Kindler syndrome (KS; OMIM173650) is an unusual, autosomal recessive skin disorder associated with trauma-induced blisters in early life followed by photosensitivity, poikiloderma, and an increased risk of malignancy. Recently, defects in the actin/focal adhesion associated protein kindlin (also known as kinderlin) encoded by the gene KIND1 have been shown to cause this disease. In human epidermis, kindlin is expressed in epidermal keratinocytes, particularly within basal keratinocytes and at the dermal-epidermal junction (DEJ).
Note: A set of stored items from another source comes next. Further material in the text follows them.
(* ===== verification/Alloc.v ===== *)
(** * Alloc: page numbers for writing (lib/lmdb/mdb.c: mdb_find_oldest,
    mdb_page_malloc, mdb_page_alloc, mdb_page_copy, mdb_page_touch,
    mdb_ovpage_free)

    A transaction never writes to a page of the committed tree: it takes a page
    number that is free, or a new one at the end of the file.  The free numbers
    are those that earlier transactions have put into the free database, under
    their own number; those of a transaction can be used again when all readers
    are newer.  They are read into [me_pghead], a list in descending order, one
    record after another ([me_pglast] is the last one read).

    The free database is the sorted list of its records, each with the cells of
    its ID list; the search for the first record from a key on is what
    MDB_SET_RANGE of a cursor does on the tree (Walk).  Transactions have no
    parent. *)
From S2P Require Import Prelude Dynabin.
From S2P Require Import Lmdb Midl Pages LeafMap Cursor.

Definition MDB_MAP_FULL : Z := -30792.
Definition MDB_TXN_FULL : Z := -30788.

(** The number of the transaction, the table of readers (process and
    transaction), the free database, the size of the map in pages *)
Record penv := {
  pe_txnid : Z;
  pe_readers : list (Z * Z);
  pe_freedb : list (Z * list Z);
  pe_maxpg : Z;
  pe_psize : Z;
  pe_writemap : bool
}.
(** What allocation changes: [me_pghead], [me_pglast], [mt_next_pgno], the dirty
    list and the room left in it, [me_dpages] and the script of malloc *)
Record pgstate := {
  pg_head : option MDB_IDL;
  pg_last : Z;
  pg_next : Z;
  pg_dirty : list MDB_ID2;
  pg_room : Z;
  pg_dpages : list Z;
  pg_mem : alloc
}.
Definition with_head (head : option MDB_IDL) (last : Z) (s : pgstate) : pgstate :=
  {| pg_head := head; pg_last := last; pg_next := pg_next s; pg_dirty := pg_dirty s; pg_room := pg_room s; pg_dpages := pg_dpages s; pg_mem := pg_mem s |}.
Definition with_mem (mem : alloc) (s : pgstate) : pgstate :=
  {| pg_head := pg_head s; pg_last := pg_last s; pg_next := pg_next s; pg_dirty := pg_dirty s; pg_room := pg_room s; pg_dpages := pg_dpages s; pg_mem := mem |}.

Section alloc.
Context (e : penv) (junk : nat -> Z).
(** ** Lemmas: the pointer in the parent *)
Lemma child_of_branch pgno key pad : 0 <= pgno < 2 ^ 48 -> child_of (branch_node pgno key pad) = pgno.
Proof. intros H. unfold child_of. cbn [branch_node pn_val pn_flags]. rewrite (lor_shiftl (_ mod 65536)) by dlia. rewrite lor_shiftl by dlia. dlia. Qed.
Lemma setpgno_parts raw ofs pgno : 0 <= pgno < 2 ^ 48 ->
  SETPGNO raw ofs pgno = write_parts [(ofs, le2 (pgno mod 2 ^ 32 mod 65536)); (ofs + 2, le2 (pgno mod 2 ^ 32 / 65536)); (ofs + 4, le2 (pgno / 2 ^ 32))] raw.
Proof.
  intros Hg. unfold SETPGNO, st16, write_parts.
  assert (Z.land pgno 0xffff = pgno mod 2 ^ 32 mod 65536) as -> by (rewrite (Z.land_ones _ 16) by lia; dlia).
  assert (u16 (Z.shiftr pgno 16) = pgno mod 2 ^ 32 / 65536) as -> by (rewrite Z.shiftr_div_pow2 by lia; unfold wrap; dlia).
  assert (u16 (Z.shiftr pgno 32) = pgno / 2 ^ 32) as -> by (rewrite Z.shiftr_div_pow2 by lia; apply wrap_small; dlia).
  destruct (blk_write raw _ _) as [r1|]; [|done]. cbn [obind]. destruct (blk_write r1 _ _) as [r2|]; [|done]. cbn [obind]. by destruct (blk_write r2 _ _).
Qed.
Lemma setpgno_ok mp ns (i : nat) p nd pgno : page_rep mp ns -> IS_LEAF mp = false -> ns !! i = Some (p, nd) -> 0 <= pgno < 2 ^ 48 ->
  exists raw', SETPGNO (mp_raw mp) p pgno = Done raw' /\
    page_rep {| mp_pgno := mp_pgno mp; mp_flags := mp_flags mp; mp_lower := mp_lower mp; mp_upper := mp_upper mp; mp_raw := raw' |}
      (<[i := (p, branch_node pgno (pn_key nd) (pn_pad nd))]> ns).
Proof.
  intros H Hleaf Hi Hg. rewrite setpgno_parts by done. destruct (rep_ptr_range _ _ _ _ _ H Hi) as (Hp & Hpe & Hs). destruct (pr_ok _ _ H _ _ _ Hi) as [Hok _].
  rewrite Hleaf in Hok. pose proof (po_data _ _ Hok) as Hd. cbn in Hd. apply lenZ_zero_nil in Hd. pose proof (isize_eq nd) as Hsz. rewrite Hd in Hsz.
  set (nd' := branch_node pgno (pn_key nd) (pn_pad nd)). assert (Hsz' : isize nd' = isize nd) by (rewrite isize_eq, Hsz; done).
  pose proof (lenZ_nonneg ns) as N1. pose proof (lenZ_nonneg (pn_key nd)) as N2. pose proof (lenZ_nonneg (pn_pad nd)) as N3. rewrite lenZ_nil in Hsz.
  destruct (parts_ok [(p, le2 (pgno mod 2 ^ 32 mod 65536)); (p + 2, le2 (pgno mod 2 ^ 32 / 65536)); (p + 4, le2 (pgno / 2 ^ 32))] (mp_raw mp)) as [raw' E].
  { repeat constructor; cbn [fst snd]; rewrite ?lenZ_le2; lia. }
  exists raw'. split; [done|]. pose proof (pr_node _ _ H _ _ _ Hi) as Hr. destruct (image_fields _ _ Hok) as (_ & _ & _ & F3).
  assert (Hrest : forall q m, q + m <= p \/ p + 6 <= q -> blk_read raw' q m = blk_read (mp_raw mp) q m).
  { intros q m Hq. apply (parts_beside _ _ _ _ _ E). rewrite !Forall_cons, Forall_nil. unfold beside. cbn [fst snd]. rewrite !lenZ_le2. lia. }
  apply (rep_replace mp ns i p nd nd'); [done|done|done| |by eapply parts_len| |intros q m Hq; apply Hrest; lia].
  - rewrite Hleaf. apply branch_node_ok; [done|by destruct Hok|]. rewrite <- Hd. by destruct Hok.
  - assert (Hkey : blk_read raw' (p + 6) (isize nd - 6) = Done (dropZ 6 (image nd))).
    { rewrite Hrest by lia. rewrite (read_part _ _ _ _ 6 (isize nd - 6) Hr) by lia. unfold isize in *. rewrite blk_read_ok by lia. f_equal. apply takeZ_all. rewrite lenZ_dropZ; lia. }
    assert (Him : image nd' = (le2 (pgno mod 2 ^ 32 mod 65536) ++ le2 (pgno mod 2 ^ 32 / 65536) ++ le2 (pgno / 2 ^ 32)) ++ dropZ 6 (image nd)).
    { unfold image. cbn [nd' branch_node pn_val pn_flags pn_key pn_data pn_pad]. rewrite Hd. by rewrite <- !app_assoc. }
    rewrite Him, Hsz'. replace (isize nd) with (2 + (2 + 2) + (isize nd - 6)) at 1 by lia. apply read_join; [|by replace (p + (2 + (2 + 2))) with (p + 6) by lia].
    apply read_join; [part E (@nil (Z * bytes))|]. apply read_join; [part E [(p, le2 (pgno mod 2 ^ 32 mod 65536))]|]. replace (p + 2 + 2) with (p + 4) by lia.
    part E [(p, le2 (pgno mod 2 ^ 32 mod 65536)); (p + 2, le2 (pgno mod 2 ^ 32 / 65536))].
Qed.
(* ===== verification/Commit.v ===== *)
(** * Commit: the file of an environment (lib/lmdb/mdb.c: mdb_txn_renew0, the
    end of mdb_txn_commit, mdb_env_sync, mdb_env_write_meta, mdb_env_pick_meta,
    mdb_env_read_header, mdb_env_init_meta, mdb_env_open2, mdb_env_share_locks)

    A commit brings the dirty pages of the transaction into the file, syncs it,
    then writes one of the two meta pages, by turns; the newer one counts.  The
    file is a map from page numbers to contents, and its two meta pages.  There
    are two of them: the one the processes see, in the cache of the system, and
    the one on the disk, which is what a crash leaves.  What a commit does to
    them is a trace of steps ([io]): writes of pages, the clearing of a flag in a
    mapped page, stores to single fields of a meta page, and syncs.  Between the
    steps, at any time, the system may write a page that has changed, whole or
    cut short, or a meta page to the disk ([io_run]).

    Both ways of writing are modelled: with MDB_WRITEMAP, as FineDB opens its
    environments, the dirty pages are in the map already and only lose their
    flag, and the meta page is stored to in the map; without it both are written
    with system calls.  A write can end early, with anything written in place of
    what is left, and every call can fail; the results are a script.

    Three things are taken for granted, as LMDB does: a meta page reaches the disk
    as it is in the cache at some moment (it fits in a sector), the stores to its
    fields are done in the order of the program, and a sync that succeeds leaves
    on the disk what the cache has.  The lists of free pages have been saved. *)
From S2P Require Import Prelude.
From S2P Require Import Lmdb Pages Alloc Touch.
(** What a search for [k] comes to: an item, or nothing. *)
Definition set_found (exactp : bool) (k : bytes) (want : bool) (s : cstate) (res : Z * option item) (s' : cstate) : Prop :=
  exists l e r, at_item s' l e r /\ res = (MDB_SUCCESS, Some (out_item want e)) /\
    mc_init (cs_mc s') = true /\ mc_eof (cs_mc s') = false /\ cs_db s' = cs_db s /\ cs_cmp s' = cs_cmp s /\
    if exactp then e.1 = k else lex k e.1 <= 0 /\ (forall x, x ∈ l.*1 -> lex x k < 0).
Definition set_missing (exactp : bool) (k : bytes) (s : cstate) (res : Z * option item) (s' : cstate) : Prop :=
  res = (MDB_NOTFOUND, None) /\ frame s s' /\ parked false s' /\
  (if exactp then k ∉ (items tr).*1
   else (forall x, x ∈ (items tr).*1 -> lex x k < 0) \/
        mc_init (cs_mc s) = true /\ d = 0%nat /\ (forall x, x ∈ (items tr).*1 -> lex k x < 0)).
(** The leaf is the place of [k]: the keys before index [r] are smaller, and
    the others greater, apart from the one at [r] when [ex] holds. *)
Record placed (k : bytes) (path : list nat) (ns : list (Z * pnode)) (ds : list bytes) (r : nat) (ex : bool) : Prop := {
  pl_small : forall x, x ∈ (before tr path ++ take r (leaf_items ns ds)).*1 -> lex x k < 0;
  pl_big : ex = false -> forall x, x ∈ (drop r (leaf_items ns ds) ++ after tr path).*1 -> lex k x < 0;
  pl_after : forall x, x ∈ (after tr path).*1 -> lex k x < 0;
  pl_here : if ex then (r < length ns)%nat /\ page_key ns (Z.of_nat r) = k
            else (r < length ns)%nat -> lex k (page_key ns (Z.of_nat r)) < 0
}.
Lemma leaf_placed s path p ns ds i k :
  on_path s path (TLeaf p ns ds) i -> reaches (KKey k) path -> cs_cmp s = CmpMemn -> lenZ k < 2 ^ 32 ->
  exists s' (r : nat) (ex : bool), cursor_node_search k s = Done ((fst <$> ns !! r, ex), s') /\
    on_path s' path (TLeaf p ns ds) (Z.of_nat r) /\ frame s s' /\ (r <= length ns)%nat /\ placed k path ns ds r ex.
Proof.
  intros H [Hbef Haft] Hc Hk.
  destruct (leaf_search_ok s path p ns ds i k H Hc Hk) as (s1 & r & ex & E & H1 & Hf1 & Hr & Hlo & Hhi & Hex).
  destruct (leaf_items_len _ _ _ _ _ _ H) as [Hl _]. exists s1, r, ex. do 4 (split; [done|]). constructor; [..|done|done].
  - intros x. rewrite fmap_app. intros [Hx|Hx]%elem_of_app; [by apply Hbef|].
    apply list_elem_of_fmap in Hx as (e & -> & He). apply list_elem_of_lookup_1 in He as (j & Hj).
    pose proof (lookup_lt_Some _ _ _ Hj) as Hjl. rewrite length_take in Hjl. rewrite lookup_take_lt in Hj by lia.
    rewrite (leaf_key _ _ _ _ Hj). apply Hlo. lia.
  - intros -> x. rewrite fmap_app. intros [Hx|Hx]%elem_of_app; [|by apply Haft].
    apply list_elem_of_fmap in Hx as (e & -> & He). apply list_elem_of_lookup_1 in He as (j & Hj).
    rewrite lookup_drop in Hj. pose proof (lookup_lt_Some _ _ _ Hj) as Hjl. rewrite (leaf_key _ _ _ _ Hj).
    destruct (decide (j = 0%nat)) as [->|]; [rewrite Nat.add_0_r in *; apply Hex; lia|apply Hhi; lia].
Qed.
Lemma placed_items s path p ns ds i (r : nat) :
  on_path s path (TLeaf p ns ds) i ->
  items tr = (before tr path ++ take r (leaf_items ns ds)) ++ drop r (leaf_items ns ds) ++ after tr path.
Proof.
  intros H. rewrite (items_split tr path _ (op_sub _ _ _ _ H)). cbn [items]. rewrite <- app_assoc. f_equal.
  by rewrite app_assoc, take_drop.
Qed.
(** The item at index [r] *)
Lemma found_here op exactp k want s s1 path p ns ds (r : nat) ex ofs nd :
  on_path s1 path (TLeaf p ns ds) (Z.of_nat r) -> frame s s1 -> placed k path ns ds r ex -> set_op op exactp ->
  ns !! r = Some (ofs, nd) -> (exactp = true -> ex = true) ->
  exists res s', set1 op k want ofs s1 = Done (res, s') /\ set_found exactp k want s res s'.
Proof.
  intros H1 (_ & F2 & F3 & _) Hpl Hop Hn Hx. destruct (leaf_items_len _ _ _ _ _ _ H1) as [Hl _].
  pose proof (lookup_lt_Some _ _ _ Hn) as Hlt. pose proof (pl_here _ _ _ _ _ _ Hpl) as Hex.
  destruct (lookup_lt_is_Some_2 (leaf_items ns ds) r) as [e He]; [lia|].
  assert (Hek : exactp = true -> e.1 = k).
  { intros E. rewrite (Hx E) in Hex. destruct Hex as [_ Hex]. by rewrite (leaf_key _ _ _ _ He). }
  rewrite (set1_ok op exactp k want s1 path p ns ds r e ofs nd) by done. eexists _, _. split; [done|].
  exists (before tr path ++ take r (leaf_items ns ds)), e, (drop (S r) (leaf_items ns ds) ++ after tr path).
  split; [apply at_item_flags; by exists path, p, ns, ds, r|]. do 5 (split; [done|]).
  destruct exactp; [by apply Hek|]. split; [|by apply (pl_small _ _ _ _ _ _ Hpl)]. rewrite (leaf_key _ _ _ _ He).
  destruct ex; [destruct Hex as [_ ->]; rewrite lex_refl; lia|]. apply Z.lt_le_incl, Hex. done.
Qed.
(** Past the last key of the page: the first item of the next page *)
Lemma found_next op k want s s1 path p ns ds (r : nat) :
  on_path s1 path (TLeaf p ns ds) (Z.of_nat r) -> frame s s1 -> placed k path ns ds r false -> set_op op false ->
  (length ns <= r)%nat ->
  exists res s', (let! r := (let! rc := mdb_cursor_sibling true in
      if negb (rc =? MDB_SUCCESS) then cret (inl rc)
      else
        let! mp := top_page in
        if negb (IS_LEAF mp) then cfault AssertFailed
        else let! ofs := clift (mp_ptr (mp_raw mp) 0) in cret (inr ofs)) in
    match r with inl rc => cret (rc, None) | inr leaf => set1 op k want leaf end) s1 = Done (res, s') /\
    (set_found false k want s res s' \/ set_missing false k s res s').
Proof.
  intros H1 Hf1 [Hsmall _ Haft _] Hop Hge. destruct (leaf_items_len _ _ _ _ _ _ H1) as [Hl _].
  rewrite take_ge in Hsmall by lia. pose proof (items_split tr path _ (op_sub _ _ _ _ H1)) as Hsp. cbn [items] in Hsp.
  assert (Hpl : (length path <= 32)%nat) by (pose proof (path_len _ _ _ _ H1); lia).
  unfold mdb_cursor_sibling. change (Z.to_nat CURSOR_STACK) with 32%nat.
  destruct (sibling_ok true 32 s1 path _ _ H1 Hpl)
    as (rc & s2 & E2 & [(-> & path' & c' & H2 & Hl2 & Hf2 & Hm2)|(-> & -> & Hat)]).
  - destruct (same_depth _ _ _ _ _ _ _ _ _ _ H1 H2 Hl2) as (p' & ns' & ds' & ->). cbn [moved_to items] in Hm2.
    destruct (first_of_leaf _ _ _ _ _ H2) as (e & r' & Ei & Hat). destruct (leaf_at _ _ _ _ _ _ H2) as (mp2 & Hmp2 & Et2).
    assert (He : leaf_items ns' ds' !! 0%nat = Some e) by (by rewrite Ei).
    destruct (leaf_item _ _ _ _ He) as (ofs & nd & v & Hn & Hv & Ee).
    unfold cbind at 1. unfold cbind at 1. rewrite E2. cbn [negb Z.eqb MDB_SUCCESS]. cstep Et2.
    rewrite (lo_leaf _ _ _ _ _ Hmp2). cbn [negb]. unfold clift, cbind at 1.
    pose proof (pr_ptr _ _ (lo_rep _ _ _ _ _ Hmp2) _ _ _ Hn) as Hptr. change (Z.of_nat 0) with 0 in Hptr. rewrite Hptr.
    unfold cret at 1. rewrite (set1_ok op false k want s2 path' p' ns' ds' 0 e ofs nd) by done.
    eexists _, _. split; [done|]. left. destruct Hf1 as (_ & F2 & F3 & _), Hf2 as (_ & G2 & G3 & _).
    exists (before tr path'), e, (r' ++ after tr path'). split; [by apply at_item_flags|]. do 3 (split; [done|]).
    split; [cbn; congruence|]. split; [cbn; congruence|].
    pose proof (items_split tr path' _ (op_sub _ _ _ _ H2)) as S2. cbn [items] in S2.
    rewrite Hsp, Hm2, !app_assoc in S2. apply app_inv_tail in S2. apply app_inv_tail in S2. split.
    + apply Z.lt_le_incl, Haft. rewrite Hm2, Ei. cbn. by left.
    + intros x Hxx. rewrite <- S2 in Hxx. by apply Hsmall.
  - unfold cbind at 1. unfold cbind at 1. rewrite E2. eexists _, s1. split; [done|]. right. split; [done|]. split; [done|].
    split; [by exists path, p, ns, ds, (Z.of_nat r)|]. left. intros x Hxx. rewrite Hsp, Hat, app_nil_r in Hxx. by apply Hsmall.
Qed.
Lemma on_page_ok op exactp k want s path p ns ds i :
  on_path s path (TLeaf p ns ds) i -> reaches (KKey k) path -> cs_cmp s = CmpMemn -> lenZ k < 2 ^ 32 ->
  set_op op exactp ->
  exists res s', (let! r := set2 k exactp in match r with inl rc => cret (rc, None) | inr leaf => set1 op k want leaf end) s
    = Done (res, s') /\ (set_found exactp k want s res s' \/ set_missing exactp k s res s').
Proof.
  intros H Hre Hc Hk Hop.
  destruct (leaf_placed s path p ns ds i k H Hre Hc Hk) as (s1 & r & ex & E & H1 & Hf1 & Hr & Hpl).
  unfold set2. unfold cbind at 1. unfold cbind at 1. rewrite E. cbn iota beta.
  destruct (exactp && negb ex) eqn:Ex.
  - apply andb_prop in Ex as [-> Ex]. apply negb_true_iff in Ex. subst ex.
    unfold cret. eexists _, s1. split; [done|]. right. split; [done|]. split; [done|].
    split; [by exists path, p, ns, ds, (Z.of_nat r)|]. rewrite (placed_items _ _ _ _ _ _ r H), fmap_app.
    intros [Hx|Hx]%elem_of_app; [apply (pl_small _ _ _ _ _ _ Hpl) in Hx|apply (pl_big _ _ _ _ _ _ Hpl eq_refl) in Hx];
      rewrite lex_refl in Hx; lia.
  - assert (Hx : exactp = true -> ex = true) by (intros ->; by destruct ex).
    destruct (ns !! r) as [[ofs nd]|] eqn:Hn; cbn [fmap option_fmap option_map fst].
    + destruct (found_here op exactp k want s s1 path p ns ds r ex ofs nd) as (res & s' & E' & Hres); try done.
      unfold cret at 1. rewrite E'. exists res, s'. split; [done|]. by left.
    + apply lookup_ge_None_1 in Hn. pose proof (pl_here _ _ _ _ _ _ Hpl) as Hex.
      assert (ex = false) as -> by (destruct ex; [lia|done]). assert (exactp = false) as -> by (destruct exactp; naive_solver).
      by apply (found_next op k want s s1 path p ns ds r).
Qed.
We have undertaken a detailed ultrastructural and immunohistochemical study in KS (n¼2) and control skin (n¼3) to examine DEJ morphology and the labeling patterns of various basement membrane, actin cytoskeletal and focal contact-associated proteins. Transmission electron microscopy of KS skin showed disruption and reduplication of the lamina densa, together with sub-lamina densa cleft formation. The number and structure of hemidesmosomes and anchoring filaments appeared normal, although there was focal disruption in desmosome- and hemidesmosome-keratin filament attachment. This disruption in normal keratin filament assembly was most obvious at sites of dermal clefts and was associated with an abundance of substratum-associated, disorganized bundles of actin filaments. Immunofluorescence microscopy showed increased epidermal expression of actin, a actinin, talin, vinculin, tenascin C and RACK-1 in KS skin but no change in labeling with antibodies to filamin, tensin, focal adhesion kinase, paxillin or tropomyosin. Immunostaining for protein kinase C was markedly reduced in basal keratinocytes in KS skin compared to control. Taken together, our findings reveal a close spatial and functional relationship between kindlin, actin, some focal contact proteins and regulatory molecules that link the actin skeleton to the integrin extracellular matrix receptors. We hypothesize that the function of kindlin might be to bind to the terminal ends of actin microfilaments, linking focal adhesion proteins to the integrin receptors, thereby limiting the elongation of actin microfilaments. Conversely, a lack of kindlin might disrupt focal adhesion linkage and allow the unregulated proliferation of actin microfilaments causing perturbations in the associated actin and keratin cytoskeletal networks.